#### TASK DATA ####

(* ===== verification/SignalThms.v ===== *)
(** * Theorems about signals *)

From S2P Require Import Prelude CString CStringThms Vma VmaTree ObjAlloc VmaSpec VmaThms UserRange Bitmap Signal.

(** ** Words in memory *)

Lemma put_words_bytes ws : forall m a, bytes_ok m -> bytes_ok (put_words m a ws).
Proof. induction ws as [|w ws IH]; intros m a Hb; [done|]. by apply IH, bytes_ok_store64. Qed.

Lemma put_words_below ws : forall m a x, x < a -> byte_at (put_words m a ws) x = byte_at m x.
Proof.
  induction ws as [|w ws IH]; intros m a x Hx; [done|]. cbn [put_words]. rewrite IH, byte_at_store64 by lia.
  by rewrite (proj2 (Z.leb_gt a x)) by lia.
Qed.

Lemma put_words_at ws : forall m a i w, bytes_ok m -> ws !! i = Some w -> 0 <= w < 2 ^ 64 ->
  word_at (put_words m a ws) a (Z.of_nat i) = w.
Proof.
  unfold word_at. induction ws as [|w0 ws IH]; intros m a i w Hb Hi Hw; [done|]. cbn [put_words]. destruct i as [|i].
  - injection Hi as ->. rewrite Z.mul_0_r, Z.add_0_r.
    rewrite (load64_frame (store64 m a w)); [by apply load64_store64|by apply bytes_ok_store64| |].
    + by apply put_words_bytes, bytes_ok_store64.
    + intros x Hx. apply put_words_below. lia.
  - replace (a + 8 * Z.of_nat (S i)) with (a + 8 + 8 * Z.of_nat i) by lia.
    apply IH; [by apply bytes_ok_store64|done|done].
Qed.

(** ** Choosing a signal *)

Lemma land_bit x i : 0 <= i -> negb (Z.land x (Z.shiftl 1 i) =? 0) = Z.testbit x i.
Proof.
  intros Hi. destruct (Z.testbit x i) eqn:Ht.
  - apply negb_true_iff, Z.eqb_neq. intros H0. apply (f_equal (fun y => Z.testbit y i)) in H0.
    by rewrite Z.land_spec, Ht, shiftl1_testbit, Z.eqb_refl, Z.bits_0 in H0 by lia.
  - apply negb_false_iff, Z.eqb_eq, Z.bits_inj'. intros n Hn.
    rewrite Z.land_spec, shiftl1_testbit, Z.bits_0 by lia. destruct (Z.eqb_spec n i) as [->|]; [by rewrite Ht|].
    apply andb_false_r.
Qed.

Lemma first_signal_spec n : forall p i, 0 <= i ->
  let r := first_signal n p i in
  (r = 0 /\ forall j, i <= j < i + Z.of_nat n -> Z.testbit p j = false) \/
  (i < r <= i + Z.of_nat n /\ Z.testbit p (r - 1) = true /\ forall j, i <= j < r - 1 -> Z.testbit p j = false).
Proof.
  induction n as [|n IH]; intros p i Hi; cbn [first_signal]; [left; split; [done|lia]|].
  rewrite land_bit by lia. destruct (Z.testbit p i) eqn:Ht.
  - right. split; [lia|]. replace (i + 1 - 1) with i by lia. split; [done|lia].
  - destruct (IH p (i + 1) ltac:(lia)) as [[-> H]|(H1 & H2 & H3)]; [left; split; [done|]|right; split; [lia|]; split; [done|]];
      intros j Hj; (destruct (Z.eq_dec j i) as [->|]; [done|]); [apply H|apply H3]; lia.
Qed.

Lemma testbit_u64_lnot x i : 0 <= i < 64 -> Z.testbit (u64 (Z.lnot x)) i = negb (Z.testbit x i).
Proof. intros Hi. unfold u64. rewrite Z.mod_pow2_bits_low, Z.lnot_spec by lia. done. Qed.

Lemma deliverable_bit t i : 0 <= i < 64 ->
  Z.testbit (Z.land (pending_signals t) (u64 (Z.lnot (signal_mask t)))) i =
    Z.testbit (pending_signals t) i && negb (Z.testbit (signal_mask t) i).
Proof. intros Hi. by rewrite Z.land_spec, testbit_u64_lnot. Qed.

(** Some signal is pending and not masked. *)
Definition deliverable (t : thread) (sig : Z) : Prop :=
  1 <= sig <= 64 /\ Z.testbit (pending_signals t) (sig - 1) = true /\ Z.testbit (signal_mask t) (sig - 1) = false.

Definition u64_thread (t : thread) : Prop := 0 <= pending_signals t < 2 ^ 64 /\ 0 <= signal_mask t < 2 ^ 64.

(** The signal [signal_deliver] takes up. *)
Definition taken (t : thread) : Z := first_signal 64 (Z.land (pending_signals t) (u64 (Z.lnot (signal_mask t)))) 0.

Lemma taken_spec t :
  (taken t = 0 /\ forall sig, ~ deliverable t sig) \/
  (deliverable t (taken t) /\ forall sig, sig < taken t -> ~ deliverable t sig).
Proof.
  unfold taken. destruct (first_signal_spec 64 (Z.land (pending_signals t) (u64 (Z.lnot (signal_mask t)))) 0 ltac:(lia))
    as [[Hz Hn]|(Hr & Hb & Hn)]; [left|right].
  - split; [done|]. intros sig (Hs & H1 & H2). specialize (Hn (sig - 1) ltac:(lia)).
    rewrite deliverable_bit, H1, H2 in Hn by lia. done.
  - set (r := first_signal _ _ _) in *. rewrite deliverable_bit in Hb by lia. apply andb_true_iff in Hb as [Hb1 Hb2].
    split; [split; [lia|]; split; [done|by apply negb_true_iff]|].
    intros sig Hs (Hs' & H1 & H2). specialize (Hn (sig - 1) ltac:(lia)). rewrite deliverable_bit, H1, H2 in Hn by lia. done.
Qed.

Lemma pending_zero t : u64_thread t -> Z.land (pending_signals t) (u64 (Z.lnot (signal_mask t))) = 0 -> taken t = 0.
Proof. intros _ H. unfold taken. by rewrite H. Qed.

Lemma land_word a b : 0 <= a < 2 ^ 64 -> 0 <= Z.land a (u64 b) < 2 ^ 64.
Proof.
  intros Ha. pose proof (u64_range b) as Hb. split; [apply Z.land_nonneg; left; lia|]. rewrite <- (Z.mod_small a (2 ^ 64)) by done. rewrite <- Z.land_ones by lia.
  rewrite (Z.land_comm a), <- Z.land_assoc, Z.land_comm, Z.land_ones by lia. apply Z.mod_pos_bound. lia.
Qed.

(** ** The properties *)

Section Claims.
Context (vmas : vma_list).

(** The action registered for a signal. *)
Definition action_of (t : thread) (sig : Z) : k_sigaction := default no_action (signal_handlers t !! Z.to_nat (sig - 1)).

Definition clear_pending (t : thread) (sig : Z) : thread :=
  with_pending t (Z.land (pending_signals t) (u64 (Z.lnot (Z.shiftl 1 (sig - 1))))).

(** What [signal_deliver] does, by the signal it takes up. *)
Lemma signal_deliver_cases t regs m : u64_thread t -> let sig := taken t in
  signal_deliver vmas (Some t) regs m =
    if sig =? 0 then Returned (Some t, regs, m)
    else if sa_handler (action_of t sig) =? SIG_IGN then Returned (Some (clear_pending t sig), regs, m)
    else if sa_handler (action_of t sig) =? SIG_DFL then
      if (sig =? SIGCHLD) || (sig =? SIGURG) || (sig =? SIGWINCH) then Returned (Some (clear_pending t sig), regs, m)
      else Exited (128 + sig)
    else
      match enter_handler vmas (clear_pending t sig) regs m sig (action_of t sig) with
      | Exited st => Exited st
      | Returned (t, regs, m) => Returned (Some t, regs, m)
      end.
Proof.
  intros Hu sig. unfold signal_deliver. destruct (Z.eqb_spec (Z.land (pending_signals t) (u64 (Z.lnot (signal_mask t)))) 0) as [Hz|Hz].
  - unfold sig. by rewrite (pending_zero t Hu Hz).
  - done.
Qed.

Lemma clear_pending_bit t sig i : 1 <= sig <= 64 -> 0 <= i < 64 ->
  Z.testbit (pending_signals (clear_pending t sig)) i = Z.testbit (pending_signals t) i && negb (i =? sig - 1).
Proof.
  intros Hs Hi. simpl. by rewrite Z.land_spec, testbit_u64_lnot, shiftl1_testbit by lia.
Qed.

Lemma user_ok_limit addr size : user_ok vmas addr size = true -> addr <= USER_SPACE_LIMIT.
Proof.
  unfold user_ok, vmm_is_user_addr_range_valid. rewrite Z.gtb_ltb. destruct (Z.ltb_spec USER_SPACE_LIMIT addr); [done|lia].
Qed.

####

**ACTIVITY**
For this exercise, repeat exactly the lines of the data above from the one with "Lemma signal_deliver_cases t" down to the one with "else if sa_handler (action_of t sig) =? SIG_IGN", both end lines included.

**FINISHED TASK**
Lemma signal_deliver_cases t regs m : u64_thread t -> let sig := taken t in
  signal_deliver vmas (Some t) regs m =
    if sig =? 0 then Returned (Some t, regs, m)
    else if sa_handler (action_of t sig) =? SIG_IGN then Returned (Some (clear_pending t sig), regs, m)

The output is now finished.